To that end, Foster spends a lot of his time in the field – ideally, he says, 80 percent outside, checking firsthand, and 20 percent at headquarters. “Seek first to understand,” he likes to say. “If we try to run this company in a vacuum, we’re going to fail.”

With Scott directing the other offices – in New Jersey, Philly and the Virginia Tidewater area – Foster covers metro D.C., Montgomery County, Northern Virginia, West Virginia, southern Maryland, Charlottesville and Raleigh.

So, where is the Washington area’s strongest sales neighborhood? “For 2014, D.C. proper fared better than the suburbs,” Foster says. Doing well were upper-bracket-priced properties in the city. The West End and Foggy Bottom stood out as top-performing, with a nearly 18-percent increase in average sale prices in 2014.

Last year, he says, “First-time home buyers were not a big part of our marketplace.”

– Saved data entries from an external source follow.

(** * The stock ledger of [inventory_system.py]

    A shallow embedding of the module: its global [STOCK_DATA], the
    functions [add_item], [remove_item], [get_qty], [load_data],
    [save_data] and [check_low_items], and the part of the Python run time
    they rest on (dynamic values, exceptions, text files, the [json]
    encoder and decoder).

    Conventions of the model.
    - A Python [str] is the list of its code points.
    - A Python [int] is a [Z]; [bool] is kept apart from [int] but passes
      [isinstance(_, int)], as in Python.
    - Binary floating point is a parameter ([PyFloat]): the functions are
      written once for every implementation of it.
    - A [dict] is the list of its items in insertion order; its keys are
      strings, which is all [json.load] and [add_item] ever produce.
    - [logging] calls do not touch [STOCK_DATA] and are left out; the
      optional [logs] list of [add_item] has a function of its own,
      [add_item_logs], and [print_data] returns the text it writes.
    - A file system is what [open], reading and writing answer at each
      path: the file or the exception on reading, and on writing success
      or the way it fails.
    - The console is a parameter ([Console]): the code points its encoder
      takes. The stream itself is taken to be open and working.
    - Interpreter resource limits (recursion depth, the digit limit of
      [int] conversions) are not modelled. *)

From Stdlib Require Import ZArith NArith List Bool Lia String Ascii.
From Stdlib Require Import Decimal DecimalFacts DecimalPos DecimalN DecimalZ.
Import ListNotations.

Local Open Scope Z_scope.

(* ===================================================================== *)
(** ** Text *)

Definition codepoint := N.
Definition pystr := list codepoint.

(** An ASCII literal as a Python string. *)
Definition str (s : string) : pystr :=
  map N_of_ascii (list_ascii_of_string s).

(** A text between quotation marks. *)
Definition quoted (s : pystr) : pystr := 34%N :: s ++ [34%N].

Fixpoint pystr_eqb (a b : pystr) : bool :=
  match a, b with
  | [], [] => true
  | x :: a', y :: b' => N.eqb x y && pystr_eqb a' b'
  | _, _ => false
  end.

Fixpoint starts_with (p s : pystr) : bool :=
  match p, s with
  | [], _ => true
  | x :: p', y :: s' => N.eqb x y && starts_with p' s'
  | _ :: _, [] => false
  end.

(** [p in s] for two strings. *)
Fixpoint is_substring (p s : pystr) : bool :=
  starts_with p s ||
  match s with
  | [] => false
  | _ :: s' => is_substring p s'
  end.

(* ===================================================================== *)
(** ** Floating point, as a parameter *)

Class PyFloat := {
  pyfloat : Type;
  (** [float(text)] for the text of a JSON number *)
  float_of_decimal : Decimal.decimal -> pyfloat;
  float_nan : pyfloat;
  float_inf : pyfloat;
  float_neg_inf : pyfloat;
  (** the text [json.dump] writes for a float *)
  float_json : pyfloat -> pystr;
  (** [f + n] and [f - n] for an [int] n; [None] is [OverflowError] *)
  float_add_int : pyfloat -> Z -> option pyfloat;
  float_sub_int : pyfloat -> Z -> option pyfloat;
  (** [f < n] and [f <= n] for an [int] n *)
  float_lt_int : pyfloat -> Z -> bool;
  float_le_int : pyfloat -> Z -> bool
}.

(** Decimal digits, as [int.__repr__] writes them. *)
Fixpoint uint_text (u : uint) : pystr :=
  match u with
  | Nil => []
  | D0 u' => 48%N :: uint_text u'
  | D1 u' => 49%N :: uint_text u'
  | D2 u' => 50%N :: uint_text u'
  | D3 u' => 51%N :: uint_text u'
  | D4 u' => 52%N :: uint_text u'
  | D5 u' => 53%N :: uint_text u'
  | D6 u' => 54%N :: uint_text u'
  | D7 u' => 55%N :: uint_text u'
  | D8 u' => 56%N :: uint_text u'
  | D9 u' => 57%N :: uint_text u'
  end.

Definition int_text (i : Decimal.int) : pystr :=
  match i with
  | Pos u => uint_text u
  | Neg u => 45%N :: uint_text u
  end.

Definition int_repr (z : Z) : pystr := int_text (Z.to_int z).

(** Exact decimal arithmetic: an instance on which the model can be run.
    [XDec m e] is the number [m * 10^e]. *)
Inductive xfloat :=
| XNaN
| XInf (negative : bool)
| XDec (m e : Z).

Definition xfloat_of_decimal (d : Decimal.decimal) : xfloat :=
  match d with
  | Decimal i f =>
      XDec (Z.of_int (app_int i f)) (- Z.of_nat (nb_digits f))
  | DecimalExp i f e =>
      XDec (Z.of_int (app_int i f)) (Z.of_int e - Z.of_nat (nb_digits f))
  end.

Definition xfloat_text (x : xfloat) : pystr :=
  match x with
  | XNaN => str "NaN"
  | XInf false => str "Infinity"
  | XInf true => str "-Infinity"
  | XDec m e => int_repr m ++ str "e" ++ int_repr e
  end.

Definition xfloat_shift (x : xfloat) (n : Z) : option xfloat :=
  match x with
  | XDec m e =>
      if 0 <=? e then Some (XDec (m * 10 ^ e + n) 0)
      else Some (XDec (m + n * 10 ^ (- e)) e)
  | _ => Some x
  end.

Definition xfloat_cmp (x : xfloat) (n : Z) : option comparison :=
  match x with
  | XNaN => None
  | XInf true => Some Lt
  | XInf false => Some Gt
  | XDec m e =>
      if 0 <=? e then Some (m * 10 ^ e ?= n)
      else Some (m ?= n * 10 ^ (- e))
  end.

Definition exact_float : PyFloat := {|
  pyfloat := xfloat;
  float_of_decimal := xfloat_of_decimal;
  float_nan := XNaN;
  float_inf := XInf false;
  float_neg_inf := XInf true;
  float_json := xfloat_text;
  float_add_int := xfloat_shift;
  float_sub_int x n := xfloat_shift x (- n);
  float_lt_int x n :=
    match xfloat_cmp x n with Some Lt => true | _ => false end;
  float_le_int x n :=
    match xfloat_cmp x n with Some Lt | Some Eq => true | _ => false end
|}.

(* ===================================================================== *)
(** ** Exceptions *)

Inductive exn :=
| AttributeError
| TypeError
| KeyError
| OverflowError
| FileNotFoundError
| OSError              (* any other failure of [open] or of the device *)
| UnicodeDecodeError
| JSONDecodeError
| RecursionError
| ValueError           (* [ValueError] itself, not one of its subclasses *)
| UnicodeEncodeError.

Nevertheless, he expects that situation to improve for those 34 or younger, the so-called millennials, as mortgage-lending restrictions ease and more credit becomes available. Interest rates, now at such a low, are looking to go up, he adds. “The historically low rates we are enjoying undoubtedly benefit buyers and sellers in the near term.”

Foster is bullish on the company’s Logan Circle office and its environs: “I think there is a ton of opportunity there. Long & Foster can handle the upper-bracket and the condo markets, and everything in between.”

“Our business has changed so much,” he says. “The agent’s role has changed – going from being a keeper of information to becoming a skilled negotiator, market expert and trusted advisor.”

At the end of his workweek, Foster leaves his Leesburg townhome and goes home to Charlottesville to be with wife Kathryne, daughter Mattie and son Larry.

His wife was very supportive of the move from their comfortable life in South Carolina, he says. “We took a leap of faith.”
It looks like it’s turning out all right for his young family – and for the family business.